WHAT YOU WILL DO >>
Which lines of the entries below include "Plain"? List them all.

■ ■ ■

(** C8: when [roc_auc_score] gives the area [a] of each feature as a
    predictor of the target, [auroc] returns, feature by feature,
    [|a - 0.5|] in binary64; and as each area is a number in [0, 1],
    each score lies in [0, 0.5]. *)
Theorem auroc_is_rescaled_area (df X : DataFrame) (y : list float)
    (aucs : Series) :
  drop "target" df = Ok X ->
  getitem "target" df = Ok y ->
  for_each (fun c => bind (roc_auc_score y (snd c)) (fun a => Ok (fst c, a)))
           (cols X) = Ok aucs ->
  Forall (fun p => is_area (snd p)) aucs ->
  auroc df = Ok (map (fun p => (fst p, rescale (snd p))) aucs) /\
  index aucs = columns X /\
  Forall (fun p => fleb (Z2F 0) (rescale (snd p)) = true /\
                   fleb (rescale (snd p)) half = true) aucs.
Proof.
  intros HX Hy Hauc Harea. split; [ | split].
  - unfold auroc. rewrite HX, Hy. cbn [bind]. rewrite Hauc. cbn [bind].
    unfold smap. rewrite map_map. reflexivity.
  - exact (UnivariateFacts.for_each_labels fst
             (fun c => roc_auc_score y (snd c)) _ _ Hauc).
  - revert Harea. apply Forall_impl. intros p. apply rescale_range.
Qed.

End WithExternals.

(** The areas of the two features of [Plain.toy]. *)
Definition toy_areas : Series :=
  [("size", Z2F 1); ("shade", F_of_decimal false 5 (-1))].

Lemma auroc_is_rescaled_area_witness :
  let X := mkFrame 4 (firstn 2 (cols Plain.toy)) in
  auroc (ext := Plain.externals) Plain.toy
  = Ok (map (fun p => (fst p, rescale (snd p))) toy_areas) /\
  index toy_areas = columns X /\
  Forall (fun p => fleb (Z2F 0) (rescale (snd p)) = true /\
                   fleb (rescale (snd p)) half = true) toy_areas.
Proof.
  intros X.
  apply (auroc_is_rescaled_area (ext := Plain.externals) Plain.toy X
           (map Z2F [0; 0; 1; 1]) toy_areas).
  - vm_compute. reflexivity.
  - vm_compute. reflexivity.
  - vm_compute. reflexivity.
  - unfold toy_areas, is_area.
    repeat (apply Forall_cons;
            [ split; [ | split ]; vm_compute; reflexivity | ]).
    apply Forall_nil.
Defined.

End AurocFacts.

(** * More on [CVSplit.from_str] and [CVSplit.to_string] *)

Module CVSplitMore.
Import Py Enumerables CVSplitText FloatFacts CVSplitFacts.

(** ** Strings beyond ASCII

    [float] reads white space and decimal digits of any script; the strings
    are given by their UTF-8 bytes. *)

Definition of_bytes (l : list N) : string :=
  string_of_list_ascii (map ascii_of_N l).

(** U+00A0 (no-break space), then [0.5]. *)
Definition nbsp_half : string := of_bytes [0xC2; 0xA0; 48; 46; 53]%N.

(** [0.5] between two U+0085 (next line). *)
Definition nel_half : string :=
  of_bytes [0xC2; 0x85; 48; 46; 53; 0xC2; 0x85]%N.

(** U+0661 U+0661: eleven in Arabic-Indic digits. *)
Definition arabic_eleven : string := of_bytes [0xD9; 0xA1; 0xD9; 0xA1]%N.

(** U+00BD, the fraction one half: a number, but no decimal digit. *)
Definition vulgar_half : string := of_bytes [0xC2; 0xBD]%N.

Example float_of_nbsp_half :
  float_of_str nbsp_half = float_of_str "0.5" /\
  float_of_str nel_half = float_of_str "0.5" /\
  float_of_str "0.5" = Some (F_of_decimal false 5 (-1)).
Proof. vm_compute. repeat split. Qed.

Example float_of_arabic_eleven :
  float_of_str arabic_eleven = Some (Z2F 11).
Proof. vm_compute. reflexivity. Qed.

Example float_of_vulgar_half : float_of_str vulgar_half = None.
Proof. vm_compute. reflexivity. Qed.

Example from_str_nbsp_half : from_str nbsp_half = ([], Ok Holdout).
Proof. vm_compute. reflexivity. Qed.

Example from_str_arabic_eleven :
  from_str arabic_eleven = ([large_k], Raise not_a_member).
Proof. vm_compute. reflexivity. Qed.

Lemma compare_defined (a b : float) :
  isnan a = false -> isnan b = false -> exists c, SFcompare a b = Some c.
Proof.
  destruct a, b; cbn [isnan SFcompare]; intros; try discriminate; eauto.
Qed.

(** Two numbers that are neither below nor equal are above. *)
Lemma trichotomy (a b : float) :
  isnan a = false -> isnan b = false ->
  fltb a b = false -> feqb a b = false -> fltb b a = true.
Proof.
  intros Ha Hb. destruct (compare_defined a b Ha Hb) as [c Hc].
  unfold fltb, feqb, SFltb, SFeqb. rewrite (compare_antisym b a), Hc.
  destruct c; cbn; congruence.
Qed.

Lemma not_le_lt (a b : float) :
  isnan a = false -> isnan b = false -> fleb a b = false -> fltb b a = true.
Proof.
  intros Ha Hb. destruct (compare_defined a b Ha Hb) as [c Hc].
  unfold fltb, fleb, SFltb, SFleb. rewrite (compare_antisym b a), Hc.
  destruct c; cbn; congruence.
Qed.

Lemma one_not_nan : isnan (Z2F 1) = false.
Proof. rewrite Z2F_1. reflexivity. Qed.

Lemma zero_not_nan : isnan (Z2F 0) = false.
Proof. reflexivity. Qed.

(** What has passed the first four checks of [from_str] is above 1. *)
Lemma past_checks (cv : float) :
  isnan cv = false -> fleb cv (Z2F 0) = false -> feqb cv (Z2F 1) = false ->
  (fltb (Z2F 0) cv && fltb cv (Z2F 1))%bool = false ->
  fltb (Z2F 1) cv = true.
Proof.
  intros Hn H0 H1 H01.
  rewrite (not_le_lt cv (Z2F 0) Hn zero_not_nan H0) in H01. cbn [andb] in H01.
  exact (trichotomy cv (Z2F 1) Hn one_not_nan H01 H1).
Qed.

Lemma ten_lt_one_lt (a : float) :
  fltb (Z2F 10) a = true -> fltb (Z2F 1) a = true.
Proof.
  rewrite Z2F_1, Z2F_10. unfold fltb, SFltb.
  destruct a as [s | s | | s m e]; cbn [SFcompare]; try discriminate.
  - destruct s; intros; congruence.
  - destruct s; try discriminate.
    destruct (Z.compare_spec (-49) e) as [He | He | He]; try discriminate;
      intros _;
      (replace (-52 ?= e) with Lt
         by (symmetry; apply Z.compare_lt_iff; lia)); reflexivity.
Qed.

(** [from_str] without the two checks that nothing reaches: the test
    [cv != round(cv)] and the last [return CVSplit(s)]. *)
Definition from_str_live (s : string) : list warning * result CVSplit :=
  match float_of_str s with
  | None => ([], Raise not_a_float)
  | Some cv =>
      if isnan cv then ([], Raise nan_size)
      else if fleb cv (Z2F 0) then ([], Raise not_positive)
      else if feqb cv (Z2F 1) then ([], Raise is_one)
      else if (fltb (Z2F 0) cv && fltb cv (Z2F 1))%bool then ([], Ok Holdout)
      else if negb (is_integer cv) then ([], Raise not_an_integer)
      else ((if fltb (Z2F 10) cv then [large_k] else []), Raise not_a_member)
  end.

Lemma from_str_is_live (s : string) : from_str s = from_str_live s.
Proof.
  unfold from_str, from_str_live.
  destruct (float_of_str s) as [cv | ]; [ | reflexivity].
  destruct (isnan cv) eqn:Hn; [reflexivity | ].
  destruct (fleb cv (Z2F 0)) eqn:H0; [reflexivity | ].
  destruct (feqb cv (Z2F 1)) eqn:H1; [reflexivity | ].
  destruct (fltb (Z2F 0) cv && fltb cv (Z2F 1))%bool eqn:H01; [reflexivity | ].
  rewrite (past_checks cv Hn H0 H1 H01). cbn [andb].
  destruct (is_integer cv) eqn:Hi; cbn [negb]; [ | reflexivity].
  destruct (round_of_integer cv Hi) as [r [Hr Heq]].
  rewrite Hr, Heq. reflexivity.
Qed.

(** X1: [from_str] returns a member exactly when the string parses to a
    float strictly between 0 and 1; the member is then [Holdout] and no
    warning is issued.  No string gives a k-fold member. *)
Theorem from_str_returns_only_holdout (s : string) (w : list warning)
    (r : CVSplit) :
  from_str s = (w, Ok r) <->
  w = [] /\ r = Holdout /\
  exists cv, float_of_str s = Some cv /\
             fltb (Z2F 0) cv = true /\ fltb cv (Z2F 1) = true.
Proof.
  split.
  - rewrite from_str_is_live. unfold from_str_live.
    destruct (float_of_str s) as [cv | ]; [ | discriminate].
    destruct (isnan cv); [discriminate | ].
    destruct (fleb cv (Z2F 0)); [discriminate | ].
    destruct (feqb cv (Z2F 1)); [discriminate | ].
    destruct (fltb (Z2F 0) cv) eqn:H0, (fltb cv (Z2F 1)) eqn:H1; cbn [andb];
      try (destruct (negb (is_integer cv)); discriminate).
    intros H. injection H as <- <-. repeat split. now exists cv.
  - intros [-> [-> [cv [Hs [H0 H1]]]]].
    rewrite from_str_is_live. unfold from_str_live. rewrite Hs.
    rewrite (positive_not_nan cv H0), (fltb_flip _ _ H0).
    assert (Hne : feqb cv (Z2F 1) = false).
    { unfold feqb, SFeqb. unfold fltb, SFltb in H1.
      destruct (SFcompare cv (Z2F 1)) as [[ | | ] | ]; congruence. }
    now rewrite Hne, H0, H1.
Qed.


(** X3: the warning about a large [k] is issued exactly for a string that
    parses to an integral float above 10, and the call that issues it
    raises the [ValueError] of the member lookup. *)
Theorem from_str_warns_iff (s : string) :
  (fst (from_str s) = [large_k] <->
   exists cv, float_of_str s = Some cv /\
              is_integer cv = true /\ fltb (Z2F 10) cv = true) /\
  (fst (from_str s) <> [] -> from_str s = ([large_k], Raise not_a_member)).
Proof.
  split; [split | ].
  - rewrite from_str_is_live. unfold from_str_live.
    destruct (float_of_str s) as [cv | ]; [ | discriminate].
    destruct (isnan cv); [discriminate | ].
    destruct (fleb cv (Z2F 0)); [discriminate | ].
    destruct (feqb cv (Z2F 1)); [discriminate | ].
    destruct (fltb (Z2F 0) cv && fltb cv (Z2F 1))%bool; [discriminate | ].
    destruct (is_integer cv) eqn:Hi; cbn [negb]; [ | discriminate].
    destruct (fltb (Z2F 10) cv) eqn:H10; [ | discriminate].
    intros _. now exists cv.
  - intros [cv [Hs [Hi H10]]].
    rewrite (from_str_above_one s cv Hs (ten_lt_one_lt cv H10) Hi), H10.
    reflexivity.
  - rewrite from_str_is_live. unfold from_str_live.
    destruct (float_of_str s) as [cv | ]; [ | now intros H; elim H].
    destruct (isnan cv); [now intros H; elim H | ].
    destruct (fleb cv (Z2F 0)); [now intros H; elim H | ].
    destruct (feqb cv (Z2F 1)); [now intros H; elim H | ].
    destruct (fltb (Z2F 0) cv && fltb cv (Z2F 1))%bool; [now intros H; elim H | ].
    destruct (negb (is_integer cv)); [now intros H; elim H | ].
    destruct (fltb (Z2F 10) cv); [reflexivity | now intros H; elim H].
Qed.

(** ** What [to_string] writes, read back *)

Definition percent : ascii := "%"%char.
Definition question : ascii := "?"%char.

(** A character no float is written with: the percent sign, and the
    question mark that stands for what is neither digit nor space. *)
Definition stray (x : ascii) : Prop := x = percent \/ x = question.

Definition has_stray (l : list ascii) : Prop := exists x, stray x /\ In x l.

Lemma digit_not_stray (c : ascii) : is_digit c = true -> ~ stray c.
Proof. intros H [-> | ->]; vm_compute in H; discriminate. Qed.

Lemma space_not_stray (c : ascii) : is_space c = true -> ~ stray c.
Proof. intros H [-> | ->]; vm_compute in H; discriminate. Qed.

Lemma tail_has_stray (c : ascii) (l : list ascii) :
  ~ stray c -> has_stray (c :: l) -> has_stray l.
Proof.
  intros Hc [x [Hx [H | H]]]; [subst; now elim Hc | now exists x].
Qed.

Lemma digits_from_keeps (l : list ascii) :
  has_stray l ->
  forall acc cnt a c rest,
    digits_from l acc cnt = (a, c, rest) -> has_stray rest.
Proof.
  induction l as [ | c0 l IH]; intros Hin acc cnt a c rest.
  - destruct Hin as [x [_ []]].
  - cbn [digits_from].
    destruct (is_digit c0) eqn:Hd.
    + apply IH. exact (tail_has_stray c0 l (digit_not_stray c0 Hd) Hin).
    + destruct cnt as [ | cnt]; [intros H; injection H as _ _ <-; exact Hin | ].
      destruct l as [ | d l']; [intros H; injection H as _ _ <-; exact Hin | ].
      destruct (Ascii.eqb c0 "_" && is_digit d)%bool eqn:Hu.
      * apply IH. apply (tail_has_stray c0); [ | exact Hin].
        apply andb_prop in Hu. destruct Hu as [Hu _].
        apply Ascii.eqb_eq in Hu. subst c0. intros [E | E]; discriminate.
      * intros H; injection H as _ _ <-; exact Hin.
Qed.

■ ■ ■

YOUR RESPONSE >>
(** The areas of the two features of [Plain.toy]. *)
  let X := mkFrame 4 (firstn 2 (cols Plain.toy)) in
  auroc (ext := Plain.externals) Plain.toy
  apply (auroc_is_rescaled_area (ext := Plain.externals) Plain.toy X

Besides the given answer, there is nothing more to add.